TASK REQUIREMENTS: The complete listing should be transcribed precisely.

SOURCE RECORDS:
(** * The ask routes: query orchestration and the pending-search protocol

    A shallow embedding of [packages/backend/src/routes/ask.ts]:
    the in-memory registry [pendingSearches], the three handlers that read
    or write an entry, the detached synthesis task with its clean-up timer,
    and the [POST /ask] handler with its credential refresh, its two
    synchronous fetches and the registration of a pending search.

    JavaScript objects are shared by reference: the background task keeps
    the [pendingSearch] object it was started with, while the registry may
    drop or rebind the request id.  The model therefore has a heap of
    entries and a registry from request ids to heap addresses. *)

From Stdlib Require Import ZArith Lia.

From Stdlib Require QArith.QArith_base.

From stdpp Require Import gmap strings list fin_maps pretty.

#[local] Set Warnings "-clear-no-such-hyp".

Local Open Scope string_scope.

Local Open Scope Z_scope.

(** ** Data model

    The type declarations of [types/search.ts] and of the libraries are not
    among the sources at hand; the records below have the fields that the
    routes file writes and reads. *)

(** An optional string that is truthy: present and not empty. *)
Definition nonempty (o : option string) : option string :=
  match o with
  | Some s => if decide (s = "") then None else Some s
  | None => None
  end.

Definition truthy (o : option string) : bool :=
  bool_decide (is_Some (nonempty o)).

(** The four source kinds that [POST /ask] pushes onto [sourcesNeeded]. *)
Inductive Source := gmail | calendar | linkedin | whatsapp.

#[global] Instance Source_eq_dec : EqDecision Source.
Proof. solve_decision. Defined.

Definition source_name (s : Source) : string :=
  match s with
  | gmail => "gmail"
  | calendar => "calendar"
  | linkedin => "linkedin"
  | whatsapp => "whatsapp"
  end.

(** Modelled from the spec: the status type of [types/search.ts], which is
    not part of the sources at hand.  The handlers write ['pending'],
    ['partial'], ['complete'] and ['failed'] and answer ['processing']. *)
Inductive Status := pending | partial | processing | complete | failed.

#[global] Instance Status_eq_dec : EqDecision Status.
Proof. solve_decision. Defined.

Record SearchHit := {
  hit_id : string;
  hit_source : string;
  hit_content : string;
  hit_metadata : list (string * string);
  hit_relevance : QArith_base.Q;
}.

Record DOMInstruction := {
  instr_request_id : string;
  instr_source : Source;
  instr_keywords : list string;
}.

(** What [synthesizeAnswer] resolves to; only its [answer] text is read. *)
Record Answer := { answer_text : string }.

Record DateRange := { range_start : option string; range_end : option string }.

(** The classifier's verdict, as far as the routes read it. *)
Record QueryAnalysis := {
  needsGmail : bool;
  needsCalendar : bool;
  needsLinkedIn : bool;
  needsWhatsApp : bool;
  linkedInKeywords : option (list string);
  whatsAppKeywords : option (list string);
  calendarDateRange : option DateRange;
}.

Inductive Intent := intent_summary | intent_count | intent_other.

Record GmailQueryPlan := { gmailQuery : string; intent : Intent }.

(** A [results] object.  It is an ordinary JavaScript object used as a map,
    so the key ["__proto__"] is special: assigning an array to it replaces
    the prototype instead of creating an own property, and reading it gives
    the prototype back.  [proto = None] is the initial [Object.prototype]. *)
Record JsResults := {
  own : gmap string (list SearchHit);
  proto : option (list SearchHit);
}.

Definition proto_key : string := "__proto__".

(** [obj[k] = v] for an array [v]. *)
Definition js_set (k : string) (v : list SearchHit) (r : JsResults) : JsResults :=
  if decide (k = proto_key)
  then {| own := own r; proto := Some v |}
  else {| own := <[k := v]> (own r); proto := proto r |}.

(** [obj[k]], for the keys the routes read: a key that was assigned, or one
    of the four source names (no prototype in the chain, be it
    [Object.prototype] or an array of hits, has a member of such a name). *)
Definition js_get (k : string) (r : JsResults) : option (list SearchHit) :=
  if decide (k = proto_key) then proto r else own r !! k.

(** [Object.keys(obj)] as a set. *)
Definition js_keys (r : JsResults) : gset string := dom (own r).

Record PendingSearch := {
  request_id : string;
  user_id : string;
  query : string;
  requires_extension : bool;
  sources_needed : list Source;
  instructions : list DOMInstruction;
  results : JsResults;
  status : Status;
  created_at : Z;
  conversation_id : option string;
  answer : option Answer;
  metadata : QueryAnalysis * option GmailQueryPlan;
}.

TASK SOLUTION:
(** * The ask routes: query orchestration and the pending-search protocol

    A shallow embedding of [packages/backend/src/routes/ask.ts]:
    the in-memory registry [pendingSearches], the three handlers that read
    or write an entry, the detached synthesis task with its clean-up timer,
    and the [POST /ask] handler with its credential refresh, its two
    synchronous fetches and the registration of a pending search.

    JavaScript objects are shared by reference: the background task keeps
    the [pendingSearch] object it was started with, while the registry may
    drop or rebind the request id.  The model therefore has a heap of
    entries and a registry from request ids to heap addresses. *)

From Stdlib Require Import ZArith Lia.

From Stdlib Require QArith.QArith_base.

From stdpp Require Import gmap strings list fin_maps pretty.

#[local] Set Warnings "-clear-no-such-hyp".

Local Open Scope string_scope.

Local Open Scope Z_scope.

(** ** Data model

    The type declarations of [types/search.ts] and of the libraries are not
    among the sources at hand; the records below have the fields that the
    routes file writes and reads. *)

(** An optional string that is truthy: present and not empty. *)
Definition nonempty (o : option string) : option string :=
  match o with
  | Some s => if decide (s = "") then None else Some s
  | None => None
  end.

Definition truthy (o : option string) : bool :=
  bool_decide (is_Some (nonempty o)).

(** The four source kinds that [POST /ask] pushes onto [sourcesNeeded]. *)
Inductive Source := gmail | calendar | linkedin | whatsapp.

#[global] Instance Source_eq_dec : EqDecision Source.
Proof. solve_decision. Defined.

Definition source_name (s : Source) : string :=
  match s with
  | gmail => "gmail"
  | calendar => "calendar"
  | linkedin => "linkedin"
  | whatsapp => "whatsapp"
  end.

(** Modelled from the spec: the status type of [types/search.ts], which is
    not part of the sources at hand.  The handlers write ['pending'],
    ['partial'], ['complete'] and ['failed'] and answer ['processing']. *)
Inductive Status := pending | partial | processing | complete | failed.

#[global] Instance Status_eq_dec : EqDecision Status.
Proof. solve_decision. Defined.

Record SearchHit := {
  hit_id : string;
  hit_source : string;
  hit_content : string;
  hit_metadata : list (string * string);
  hit_relevance : QArith_base.Q;
}.

Record DOMInstruction := {
  instr_request_id : string;
  instr_source : Source;
  instr_keywords : list string;
}.

(** What [synthesizeAnswer] resolves to; only its [answer] text is read. *)
Record Answer := { answer_text : string }.

Record DateRange := { range_start : option string; range_end : option string }.

(** The classifier's verdict, as far as the routes read it. *)
Record QueryAnalysis := {
  needsGmail : bool;
  needsCalendar : bool;
  needsLinkedIn : bool;
  needsWhatsApp : bool;
  linkedInKeywords : option (list string);
  whatsAppKeywords : option (list string);
  calendarDateRange : option DateRange;
}.

Inductive Intent := intent_summary | intent_count | intent_other.

Record GmailQueryPlan := { gmailQuery : string; intent : Intent }.

(** A [results] object.  It is an ordinary JavaScript object used as a map,
    so the key ["__proto__"] is special: assigning an array to it replaces
    the prototype instead of creating an own property, and reading it gives
    the prototype back.  [proto = None] is the initial [Object.prototype]. *)
Record JsResults := {
  own : gmap string (list SearchHit);
  proto : option (list SearchHit);
}.

Definition proto_key : string := "__proto__".

(** [obj[k] = v] for an array [v]. *)
Definition js_set (k : string) (v : list SearchHit) (r : JsResults) : JsResults :=
  if decide (k = proto_key)
  then {| own := own r; proto := Some v |}
  else {| own := <[k := v]> (own r); proto := proto r |}.

(** [obj[k]], for the keys the routes read: a key that was assigned, or one
    of the four source names (no prototype in the chain, be it
    [Object.prototype] or an array of hits, has a member of such a name). *)
Definition js_get (k : string) (r : JsResults) : option (list SearchHit) :=
  if decide (k = proto_key) then proto r else own r !! k.

(** [Object.keys(obj)] as a set. *)
Definition js_keys (r : JsResults) : gset string := dom (own r).

Record PendingSearch := {
  request_id : string;
  user_id : string;
  query : string;
  requires_extension : bool;
  sources_needed : list Source;
  instructions : list DOMInstruction;
  results : JsResults;
  status : Status;
  created_at : Z;
  conversation_id : option string;
  answer : option Answer;
  metadata : QueryAnalysis * option GmailQueryPlan;
}.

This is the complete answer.